Nick Coghlan writes:
While upstream changes turned out not to be necessary for the "distributor breaking up the standard library" use case, they may still prove worthwhile in making import errors more informative in the case of "I just built my own Python from upstream sources and didn't notice (or didn't read) the build message indicating that some modules weren't built".
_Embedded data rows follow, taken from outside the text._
(** [re.search(r, s)]: the match that starts first. *)
Fixpoint search_from (r : re) (s : list ascii) (pos : nat) : option captures :=
  match matches r s pos [] (fun _ _ caps => Some caps) with
  | Some caps => Some caps
  | None =>
      match s with
      | [] => None
      | _ :: s' => search_from r s' (S pos)
      end
  end.

Definition search (r : re) (s : list ascii) : option captures :=
  search_from r s 0.

(** A sequence of patterns. *)
Fixpoint cat (r : re) (rs : list re) : re :=
  match rs with
  | [] => r
  | r' :: rs' => Seq r (cat r' rs')
  end.

End Re.

(** ** stitcher/filematrix.py: loading a directory *)

Module Loader.
Import Re.

(** [os.path.basename]: what follows the last slash. *)
Fixpoint basename (p : list ascii) : list ascii :=
  match p with
  | [] => []
  | c :: p' => if existsb (Ascii.eqb "/"%char) p then basename p' else p
  end.

(** [str(n)] and [int(s)] of a Python integer. *)
Definition show_Z (z : Z) : string := NilZero.string_of_int (Z.to_int z).

Definition int (s : list ascii) : option Z :=
  option_map Z.of_int (NilZero.int_of_string (string_of_list_ascii s)).

(** [([-]?\d+)], as group [n]. *)
Definition number (n : nat) : re :=
  Group n (Seq (Opt (Chr "-"%char)) (Plus Digit)).

(** ['^.*x_([-]?\d+).*y_([-]?\d+).*z_([-]?\d+).*'] *)
Definition fields_by_name : re :=
  cat Bol [ Star Dot; Lit (Chr "x"%char); Lit (Chr "_"%char); number 1;
            Star Dot; Lit (Chr "y"%char); Lit (Chr "_"%char); number 2;
            Star Dot; Lit (Chr "z"%char); Lit (Chr "_"%char); number 3;
            Star Dot ].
This case-by-case line of argument gives me a really bad feeling. Do we have to play whack-a-mole with every obscure message that pops up that somebody might not be reading? OK, this is a pretty common and confusing case, but surely there's something more systematic (and flexible vs. turning every error message into a complete usage manual ... which tl;dr) we can do. One way to play would be an interactive checklist-based diagnostic module (ie, a "rule-based expert system") that could be plugged into IDEs or even into sys.excepthook. Given Python's excellent introspective facilities, with a little care the rule interpreter could be designed with access to namespaces to provide additional detail or tweak rule priority. We could even build in a learning engine to give priority to users' habitual bugs (including typical mistaken diagnoses). That said, I don't have time to work on it :-(, so feel free to ignore me. And I grant that since AFAIK we have zero existing code for the engine and rule database, it might be a good idea to do something for some particular obscure errors in the 3.7 timeframe.